Exercise | Copy out each line of the listing below in which the string "that" occurs.
---+---
(** ** UTF-8 scalar values *)

(** A continuation byte, [10xxxxxx]. *)
Definition is_cont (c : ascii) : bool := (128 <=? byte c)%N && (byte c <? 192)%N.

(** Number of bytes the lead byte announces. *)
Definition utf8_width (c : ascii) : nat :=
  if (byte c <? 192)%N then 1
  else if (byte c <? 224)%N then 2
  else if (byte c <? 240)%N then 3
  else 4.

(** [s.chars()]: the scalar values in order.  A lead byte that is not followed
    by its continuation bytes, which no Rust string contains, stands alone. *)
Fixpoint chars (s : string) : list string :=
  match s with
  | "" => []
  | String a r =>
      match utf8_width a, r with
      | 2, String b r2 =>
          if is_cont b then String a (String b "") :: chars r2
          else String a "" :: chars r
      | 3, String b (String c r3 as r2) =>
          if is_cont b && is_cont c then String a (String b (String c "")) :: chars r3
          else String a "" :: chars r
      | 4, String b (String c (String d r4 as r3) as r2) =>
          if is_cont b && is_cont c && is_cont d
          then String a (String b (String c (String d ""))) :: chars r4
          else String a "" :: chars r
      | _, _ => String a "" :: chars r
      end
  end.

(** Gluing scalar values back together ([collect::<String>()]). *)
Definition of_chars (cs : list string) : string := foldr String.append "" cs.

(** [char::is_whitespace]: the Unicode property [White_Space]. *)
Definition is_whitespace (ch : string) : bool :=
  match ch with
  | String a "" => ((9 <=? byte a) && (byte a <=? 13))%N || (byte a =? 32)%N
  | String a (String b "") =>
      (byte a =? 194)%N && ((byte b =? 133) || (byte b =? 160))%N
  | String a (String b (String c "")) =>
      ((byte a =? 225) && (byte b =? 154) && (byte c =? 128))%N
      || ((byte a =? 226) && (byte b =? 128)
          && (((128 <=? byte c) && (byte c <=? 138))
              || (byte c =? 168) || (byte c =? 169) || (byte c =? 175)))%N
      || ((byte a =? 226) && (byte b =? 129) && (byte c =? 159))%N
      || ((byte a =? 227) && (byte b =? 128) && (byte c =? 128))%N
  | _ => false
  end.

(** ** Trimming and splitting *)

Fixpoint drop_while {A} (p : A -> bool) (l : list A) : list A :=
  match l with
  | [] => []
  | x :: r => if p x then drop_while p r else l
  end.

(** [s.trim()] *)
Definition trim_chars (cs : list string) : list string :=
  rev (drop_while is_whitespace (rev (drop_while is_whitespace cs))).
Definition trim (s : string) : string := of_chars (trim_chars (chars s)).

(** [s.split(p)]: the pieces between the scalar values that satisfy [p],
    empty pieces included. *)
Fixpoint split_chars (p : string -> bool) (cs : list string) : list (list string) :=
  match cs with
  | [] => [[]]
  | c :: r =>
      if p c then [] :: split_chars p r
      else match split_chars p r with
           | [] => [[c]]
           | piece :: rest => (c :: piece) :: rest
           end
  end.
Definition split (p : string -> bool) (s : string) : list string :=
  of_chars <$> split_chars p (chars s).

Definition is_empty (s : string) : bool := match s with "" => true | _ => false end.

(** [s.split_whitespace()] *)
Definition split_whitespace (s : string) : list string :=
  base.filter (fun t => is_empty t = false) (split is_whitespace s).

(** ** ASCII case *)

Definition ascii_lower (c : ascii) : ascii :=
  if ((65 <=? byte c) && (byte c <=? 90))%N then ascii_of_N (byte c + 32) else c.
Definition ascii_upper (c : ascii) : ascii :=
  if ((97 <=? byte c) && (byte c <=? 122))%N then ascii_of_N (byte c - 32) else c.

Fixpoint map_bytes (f : ascii -> ascii) (s : string) : string :=
  match s with "" => "" | String c r => String (f c) (map_bytes f r) end.

(** [s.to_ascii_lowercase()] *)
Definition to_ascii_lowercase : string -> string := map_bytes ascii_lower.
Definition to_ascii_uppercase : string -> string := map_bytes ascii_upper.

(** [s.eq_ignore_ascii_case(t)] *)
Definition eq_ignore_ascii_case (s t : string) : bool :=
  bool_decide (to_ascii_lowercase s = to_ascii_lowercase t).

Fixpoint is_ascii (s : string) : bool :=
  match s with "" => true | String c r => (byte c <? 128)%N && is_ascii r end.

(** [str::to_lowercase] and [str::to_uppercase] use the Unicode case tables.
    On ASCII strings they are the ASCII maps; the table for the others is a
    parameter. *)
Class UnicodeTables := {
  uni_lower : string -> string;
  uni_upper : string -> string;
}.

Definition to_lowercase `{UnicodeTables} (s : string) : string :=
  if is_ascii s then map_bytes ascii_lower s else uni_lower s.
Definition to_uppercase `{UnicodeTables} (s : string) : string :=
  if is_ascii s then map_bytes ascii_upper s else uni_upper s.

(** [o.filter(|s| !s.is_empty())] *)
Definition nonempty (o : option string) : option string :=
  match o with Some s => if is_empty s then None else Some s | None => None end.

(** ** Searching *)

(** [s.contains(c)] for an ASCII [c]. *)
Fixpoint contains_byte (c : ascii) (s : string) : bool :=
  match s with "" => false | String d r => bool_decide (c = d) || contains_byte c r end.

(** [s.find(c)] for an ASCII [c]: the index of its first byte. *)
Fixpoint find_byte (c : ascii) (s : string) : option nat :=
  match s with
  | "" => None
  | String d r => if bool_decide (c = d) then Some 0 else S <$> find_byte c r
  end.

(** [s.starts_with(p)] *)
Definition starts_with (p s : string) : bool := String.prefix p s.

(** [&s[..n]] and [&s[n..]] *)
Fixpoint take_bytes (n : nat) (s : string) : string :=
  match n, s with S n, String c r => String c (take_bytes n r) | _, _ => "" end.
Fixpoint drop_bytes (n : nat) (s : string) : string :=
  match n, s with 0, _ => s | S n, String _ r => drop_bytes n r | S _, "" => "" end.

(** Decimal digits, as [str::parse] of an integer type reads them. *)
Definition is_digit (c : ascii) : bool := (48 <=? byte c)%N && (byte c <=? 57)%N.

Fixpoint all_digits (s : string) : bool :=
  match s with "" => true | String c r => is_digit c && all_digits r end.

Fixpoint digits_value (acc : Z) (s : string) : Z :=
  match s with
  | "" => acc
  | String c r => digits_value (acc * 10 + (Z.of_N (byte c) - 48)) r
  end.

(** [s.parse::<i64>().ok()] *)
Definition parse_i64 (s : string) : option Z :=
  let unsigned r := if is_empty r || negb (all_digits r) then None else Some (digits_value 0 r) in
  let v := match s with
           | String "-" r => Z.opp <$> unsigned r
           | String "+" r => unsigned r
           | _ => unsigned s
           end in
  match v with
  | Some n => if ((-9223372036854775808 <=? n) && (n <=? 9223372036854775807))%Z then Some n else None
  | None => None
  end.

(** [vec.join(sep)] *)
Fixpoint join (sep : string) (l : list string) : string :=
  match l with
  | [] => ""
  | [x] => x
  | x :: r => x +:+ sep +:+ join sep r
  end.

(** [Vec<String>] from a [HashSet], then [sort()]: byte order. *)
Definition sorted (X : gset string) : list string := merge_sort String.le (elements X).

(** ** Lemmas *)

Lemma string_app_nil_r s : s +:+ "" = s.
Proof. induction s as [|c s IH]; [done|]. unfold String.app in *. simpl. by rewrite IH. Qed.

Lemma string_app_assoc s1 s2 s3 : s1 +:+ (s2 +:+ s3) = (s1 +:+ s2) +:+ s3.
Proof. induction s1 as [|c s IH]; [done|]. unfold String.app in *. simpl. by rewrite IH. Qed.

Lemma string_app_cons c s t : String c s +:+ t = String c (s +:+ t).
Proof. done. Qed.

Lemma contains_byte_app c s t : contains_byte c (s +:+ t) = contains_byte c s || contains_byte c t.
Proof. induction s as [|d s IH]; simpl; [done|]. fold (s +:+ t). by rewrite IH, orb_assoc. Qed.

Lemma of_chars_app cs ds : of_chars (cs ++ ds) = of_chars cs +:+ of_chars ds.
Proof.
  induction cs as [|c cs IH]; [done|]. simpl. by rewrite IH, string_app_assoc.
Qed.

(** *** Cutting into scalar values

    [chars] takes one scalar value off the front; [char_len] is its number of
    bytes. *)
Definition char_len (a : ascii) (r : string) : nat :=
  match utf8_width a, r with
  | 2, String b _ => if is_cont b then 2 else 1
  | 3, String b (String c _) => if is_cont b && is_cont c then 3 else 1
  | 4, String b (String c (String d _)) => if is_cont b && is_cont c && is_cont d then 4 else 1
  | _, _ => 1
  end.

Lemma chars_cons a r :
  chars (String a r) =
    take_bytes (char_len a r) (String a r) :: chars (drop_bytes (char_len a r) (String a r)).
Proof.
  unfold char_len. cbn [chars].
  destruct (utf8_width a) as [|[|[|[|[|?]]]]], r as [|b [|c [|d r]]]; try done;
    by repeat case_match.
Qed.

Lemma char_len_pos a r : exists n, char_len a r = S n.
Proof. unfold char_len. repeat case_match; eauto. Qed.

Lemma take_drop_bytes n s : take_bytes n s +:+ drop_bytes n s = s.
Proof.
  revert s. induction n as [|n IH]; intros [|c s]; try done. simpl.
  by rewrite string_app_cons, IH.
Qed.

Lemma length_drop_bytes n s : String.length (drop_bytes n s) = String.length s - n.
Proof. revert s. induction n as [|n IH]; intros [|c s]; simpl; auto. Qed.

(** Induction along [chars]. *)
Lemma chars_ind (P : string -> Prop) :
  P "" ->
  (forall a r, P (drop_bytes (char_len a r) (String a r)) -> P (String a r)) ->
  forall s, P s.
Proof.
  intros H0 Hstep s.
  induction s as [s IH] using (induction_ltof1 _ String.length). destruct s as [|a r]; [done|].
  apply Hstep, IH. unfold ltof. rewrite length_drop_bytes.
  destruct (char_len_pos a r) as [n ->]. simpl. lia.
Qed.

Lemma of_chars_chars s : of_chars (chars s) = s.
Proof.
  induction s as [|a r IH] using chars_ind; [done|].
  rewrite chars_cons. simpl of_chars. rewrite IH. apply take_drop_bytes.
Qed.

Lemma chars_nil_inv s : chars s = [] -> s = "".
Proof. destruct s as [|a r]; [done|]. by rewrite chars_cons. Qed.

(** An appended byte that does not continue a scalar value starts a new one. *)
Lemma char_len_app a r b t :
  is_cont b = false -> char_len a (r +:+ String b t) = char_len a r.
Proof.
  intros Hb. unfold char_len.
  destruct (utf8_width a) as [|[|[|[|[|?]]]]], r as [|b1 [|b2 [|b3 r]]];
    destruct t as [|t1 [|t2 t]]; unfold String.app; cbn; by rewrite ?Hb, ?andb_false_r.
Qed.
---+---
Completed task |
(** [s.chars()]: the scalar values in order.  A lead byte that is not followed
(** [s.split(p)]: the pieces between the scalar values that satisfy [p],
(** An appended byte that does not continue a scalar value starts a new one. *)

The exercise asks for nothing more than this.